TUI Gute Laune bei den Aktionären

Die Stimmung bei TUI hat sich gedreht: Auf der Hauptversammlung wurde deutlich, dass der Führungswechsel von Frenzel auf Joussen dem Unternehmen viel Gutes gebracht hat. TUI steht so gut da, wie lange nicht.

Der Tui-Vorstandsvorsitzende Friedrich Joussen bei der Hauptversammlung 2014 der TUI AG in Hannover. Quelle: dpa

Die TUI sieht sich selber gern als Gute-Laune-Konzern: Zu Recht - schließlich produziert das Unternehmen eine Dienstleistung für die schönsten Wochen des Jahres. Doch so positiv die Außenwirkung, so negativ war in der Vergangenheit häufig die Stimmung bei Aktionären und Mitarbeitern: Vor allem in den letzten Jahren unter dem früheren Vorstandsvorsitzenden Michael Frenzel war die TUI eher zum Schlechte-Laune-Unternehmen verkommen.

Auf der Hauptversammlung des Reisekonzerns im Congress Centrum von Hannover wurde sichtbar, dass sich das im ersten Jahr des Frenzel-Nachfolgers und neuen Vorstandsvorsitzenden Friedrich Joussen deutlich geändert hat: War früher die Stimmung manchmal noch schlechter als die Lage, ist es heute eher umgekehrt - allein der Wechsel an der Spitze hat dazu geführt, dass der größte Touristikkonzern Europas heute so gut da steht, wie schon lange nicht mehr.

Tui setzt auf Kreuzfahrtschiffe


Joussens Vorgänger Frenzel hatte zum Schluss jede Akzeptanz verloren, sein Geschäftsmodell einer durchgehenden Wertschöpfungskette, bei dem die TUI mit eigenen Fluggesellschaften, eigenen Hotels, eigenen Dienstleistern in den touristischen Zielgebieten und eigenen Vertriebsorganisationen auf jeder Stufe mitverdienen wollte, allen Glanz verloren. Frenzels unglückliches Händchen mit der konzerneigenen Container-Reederei Hapag-Lloyd war da nur noch das Tüpfelchen auf dem i.

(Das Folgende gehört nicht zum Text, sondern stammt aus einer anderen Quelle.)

(** X8.  Unknown type codes: a metadata entry whose type code is none of
    the thirteen known ones is refused with the invalid-type error before
    anything of its value is read; an array whose element type is unknown or
    is itself an array is refused with the invalid-array-type error when it
    has at least one element, and accepted as the empty array when it has
    none. *)
Theorem X8_invalid_type_codes (llm : gguf) (t n : Z) (rs : ReadSeeker) pre rest :
  (ggufType_of_code t = None -> decodeValue llm t rs = Err (ErrInvalidType t))
  /\ (reads_le llm -> u32 t -> u64 n ->
      ggufType_of_code t = None \/ ggufType_of_code t = Some ggufTypeArray ->
      readGGUFArray llm (cursor pre (le_bytes 4 t ++ le_bytes 8 n ++ rest))
      = if n =? 0 then Ok ([], cursor (pre ++ le_bytes 4 t ++ le_bytes 8 n) rest)
        else Err (ErrInvalidArrayType t)).
Proof.
  split.
  - intros Ht. unfold decodeValue. by rewrite Ht.
  - intros Hle Ht Hn Hbad. unfold readGGUFArray.
    destruct (Z.eqb_spec (gguf_Version llm) 1); [by destruct Hle|].
    rewrite readGGUF_u32 by done. cbn [rbind].
    rewrite readGGUF_u64 by done. cbn [rbind].
    destruct (Z.eqb_spec n 0) as [->|Hn0].
    + simpl. by rewrite <- !app_assoc.
    + destruct (Z.to_nat n) as [|m] eqn:Hm; [unfold u64 in Hn; lia|].
      cbn [readArrayLoop]. unfold readArrayElem.
      by destruct Hbad as [-> | ->].
Qed.

Lemma decodeKVs_frame n llm rs g rs' :
  decodeKVs n llm rs = Ok (g, rs') ->
  g_tensors g = g_tensors llm /\ g_parameters g = g_parameters llm
  /\ g_container g = g_container llm.
Proof.
  revert llm rs. induction n as [|n IH]; intros llm rs Hok.
  - by injection Hok as <- <-.
  - cbn [decodeKVs] in Hok.
    destruct (readGGUFString llm rs) as [[k rs1]| |]; try done.
    cbn [rbind] in Hok.
    destruct (readGGUF Uint32 llm rs1) as [[t rs2]| |]; try done.
    cbn [rbind] in Hok.
    destruct (decodeValue llm t rs2) as [[v rs3]| |]; try done.
    cbn [rbind] in Hok. by apply IH in Hok.
Qed.

Lemma decodeTensors_frame n llm rs g rs' :
  0 <= g_parameters llm < 2 ^ 64 ->
  decodeTensors n llm rs = Ok (g, rs') ->
  exists l, g_tensors g = g_tensors llm ++ l /\ length l = n
            /\ g_parameters g = wrap64 (g_parameters llm + sumZ Tensor_parameters l)
            /\ g_container g = g_container llm.
Proof.
  revert llm rs. induction n as [|n IH]; intros llm rs Hp Hok.
  - injection Hok as <- <-. exists []. rewrite app_nil_r. simpl.
    rewrite Z.add_0_r. unfold wrap64, wrap. by rewrite Z.mod_small.
  - cbn [decodeTensors] in Hok.
    destruct (readGGUFString llm rs) as [[name rs1]| |]; try done.
    cbn [rbind] in Hok.
    destruct (readGGUF Uint32 llm rs1) as [[dims rs2]| |]; try done.
    cbn [rbind] in Hok.
    destruct (readShape _ llm [] rs2) as [[shape rs3]| |]; try done.
    cbn [rbind] in Hok.
    destruct (readGGUF Uint32 llm rs3) as [[kind rs4]| |]; try done.
    cbn [rbind] in Hok.
    destruct (readGGUF Uint64 llm rs4) as [[offset rs5]| |]; try done.
    cbn [rbind] in Hok.
    apply IH in Hok as (l & Ht & Hl & Hpar & Hc); [|apply wrap64_range].
    exists (mkTensor name kind offset shape [] :: l).
    cbn [add_tensor g_tensors g_parameters g_container] in *.
    rewrite <- app_assoc in Ht. split; [done|]. split; [simpl; lia|].
    split; [|done]. rewrite Hpar.
    change (sumZ Tensor_parameters (mkTensor name kind offset shape [] :: l))
      with (Tensor_parameters (mkTensor name kind offset shape [])
            + sumZ Tensor_parameters l).
    unfold wrap64, wrap. rewrite Zplus_mod_idemp_l. f_equal. lia.
Qed.

(** X9.  Whatever the input stream, byte order and version, a successful
    decode leaves under general.parameter_count the u64 sum of the shape
    products of the tensors it has read, and has read as many tensors as the
    header announced. *)
Theorem X9_parameter_count (c : containerGGUF) (rs : ReadSeeker) (g : gguf) rs' :
  containerGGUF_Decode c rs = Ok (g, rs') ->
  g_kv g !! "general.parameter_count"
  = Some (VUint64 (wrap64 (sumZ Tensor_parameters (g_tensors g))))
  /\ g_parameters g = wrap64 (sumZ Tensor_parameters (g_tensors g))
  /\ length (g_tensors g) = Z.to_nat (numTensor g).
Proof.
  unfold containerGGUF_Decode. cbv zeta. intros Hok.
  destruct (binary_Read 4 (c_ByteOrder c) rs) as [[version rs1]| |]; try done.
  cbn [rbind] in Hok.
  match type of Hok with
  | rbind ?m _ = _ => destruct m as [[c' rs2]| |] eqn:Hc; try done
  end.
  cbn [rbind] in Hok. unfold gguf_Decode in Hok.
  destruct (decodeKVs _ (newGGUF c') rs2) as [[llm1 rs3]| |] eqn:Hkv; try done.
  cbn [rbind] in Hok.
  apply decodeKVs_frame in Hkv as (Ht1 & Hp1 & Hc1).
  destruct (decodeTensors _ llm1 rs3) as [[llm2 rs4]| |] eqn:Hts; try done.
  cbn [rbind] in Hok.
  apply decodeTensors_frame in Hts as (l & Ht2 & Hl & Hp2 & Hc2);
    [|rewrite Hp1; simpl; lia].
  rewrite Ht1 in Ht2. rewrite Hp1 in Hp2. simpl in Ht2, Hp2.
  destruct (Seek_current 0 rs4) as [[off rs5]| |]; try done. cbn [rbind] in Hok.
  destruct (ggufPadding off _) as [padding| |]; try done. cbn [rbind] in Hok.
  destruct (Seek_current padding rs5) as [[? rs6]| |]; try done.
  cbn [rbind] in Hok.
  destruct (skipTensors _ _ rs6) as [rs7| |]; try done. cbn [rbind] in Hok.
  injection Hok as <- <-. cbn [set_kv g_kv g_tensors g_parameters].
  rewrite lookup_insert_eq, Ht2, Hp2. repeat split.
  rewrite Hl. unfold numTensor, gguf_Version. cbn [set_kv g_container].
  by rewrite Hc2, Hc1.
Qed.
End Codec_more.

Lemma X5_witness :
  WriteGGUF (H := four_bytes) (mkWS 0 []) M_example T_example
  = WriteGGUF (H := four_bytes) (mkWS 0 []) M_example (rev T_example).
Proof.
  apply (X5_tensor_order_irrelevant (H := four_bytes)).
  - apply Permutation_swap.
  - cbn. repeat constructor; set_solver.
Defined.

Lemma X6_witness :
  readGGUF Int16 (NewGGUFV3 BigEndian)
    (cursor [] (bo_bytes BigEndian 2 (-2) ++ []))
  = Ok (-2, cursor ([] ++ bo_bytes BigEndian 2 (-2)) []).
Proof.
  apply (X6_scalar_roundtrip Int16 (NewGGUFV3 BigEndian) (-2) [] []).
  vm_compute. split; [discriminate|reflexivity].
Defined.

Lemma X7_witness :
  readGGUFString gguf_v1
    (cursor [] (le_bytes 8 (zstrlen "hi" + 1) ++ (bytes_of_string "hi" ++ [x00]) ++ []))
  = Ok ("hi", cursor ([] ++ le_bytes 8 (zstrlen "hi" + 1) ++ bytes_of_string "hi" ++ [x00]) []).
Proof.
  destruct (X7_string_rule gguf_v1 "hi" x00 [] []) as [_ H1];
    [reflexivity|reflexivity|]. by apply H1.
Defined.

Lemma X8_witness :
  readGGUFArray (NewGGUFV3 LittleEndian)
    (cursor [] (le_bytes 4 9 ++ le_bytes 8 2 ++ []))
  = Err (ErrInvalidArrayType 9).
Proof.
  destruct (X8_invalid_type_codes (NewGGUFV3 LittleEndian) 9 2 (mkRS [] 0) [] [])
    as [_ H2].
  apply H2; [done|unfold u32; lia|unfold u64; lia|by right].
Defined.

Lemma X9_witness :
  exists g rs,
    containerGGUF_Decode (H := four_bytes) container0
      (mkRS (encFile (H := four_bytes) M_example T_example) 4) = Ok (g, rs)
    /\ g_kv g !! "general.parameter_count" = Some (VUint64 10).
Proof.
  eexists _, _. split; [vm_compute; reflexivity|].
  edestruct (X9_parameter_count (H := four_bytes) container0
               (mkRS (encFile (H := four_bytes) M_example T_example) 4))
    as (H1 & _); [vm_compute; reflexivity|].
  exact H1.
Defined.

Inzwischen sind die bleiernen Zeiten vorbei: "Mit Friedrich Joussen ist die TUI wieder auf dem richtigen Kurs, Kosten und Schulden gehen runter, die Erträge nach oben", freut sich Aktionär Bernd Günther, im Hauptberuf Vorstand der Hamburger Getreide-Lagerhaus Aktiengesellschaft. "Ich habe das genau nachgerechnet, Joussen hat uns einen Wertzuwachs von 1,1 Milliarden Euro gebracht." Denn genau um diesen Betrag hat der TUI-Börsenwert seit Joussens Amtsantritt vor gut einem Jahr zugelegt.


Das hat auch für eine Befriedung unter den Aktionären gesorgt, die feindselige Stimmung zwischen dem damaligen Vorstandschef Frenzel und seinem Widersacher, dem norwegischen Tankerreeder Frederiksen, der die TUI zerschlagen wollte, um Zugriff auf die Containertochter Hapag-Lloyd zu bekommen, ist Vergangenheit. Das kann dem Konzern nur gut tun. Joussen-Vorgänger Frenzel kümmerte sich in seinen letzten Jahren an der TUI-Spitze mehr um das Anwerben unterstützender Großaktionäre als um die Strategie des Unternehmens.

Tatsächlich partizipiert der frühere Vodafone-Chef im Moment vor allem noch vom Goodwill von Börse, Analysten und Aktionären. Er hat einiges erreicht, sein Fitness-Programm oneTUI trägt erste Früchte: Struktur und Kosten der Holding in Hannover wurden verbessert, die Schulden abgebaut, die britische Tochter TUI Travel verdient mehr. Umsatz und Ergebnis gehen auch im ersten Quartal des neuen Geschäftsjahres nach oben, das Kreuzfahrt-Joint-Venture TUI Cruises entwickelt sich weiter positiv, Frenzels Prestige-Projekt, in der Toskana ein ganzes Dorf zum Ferienclub umzubauen, wurde ad acta gelegt.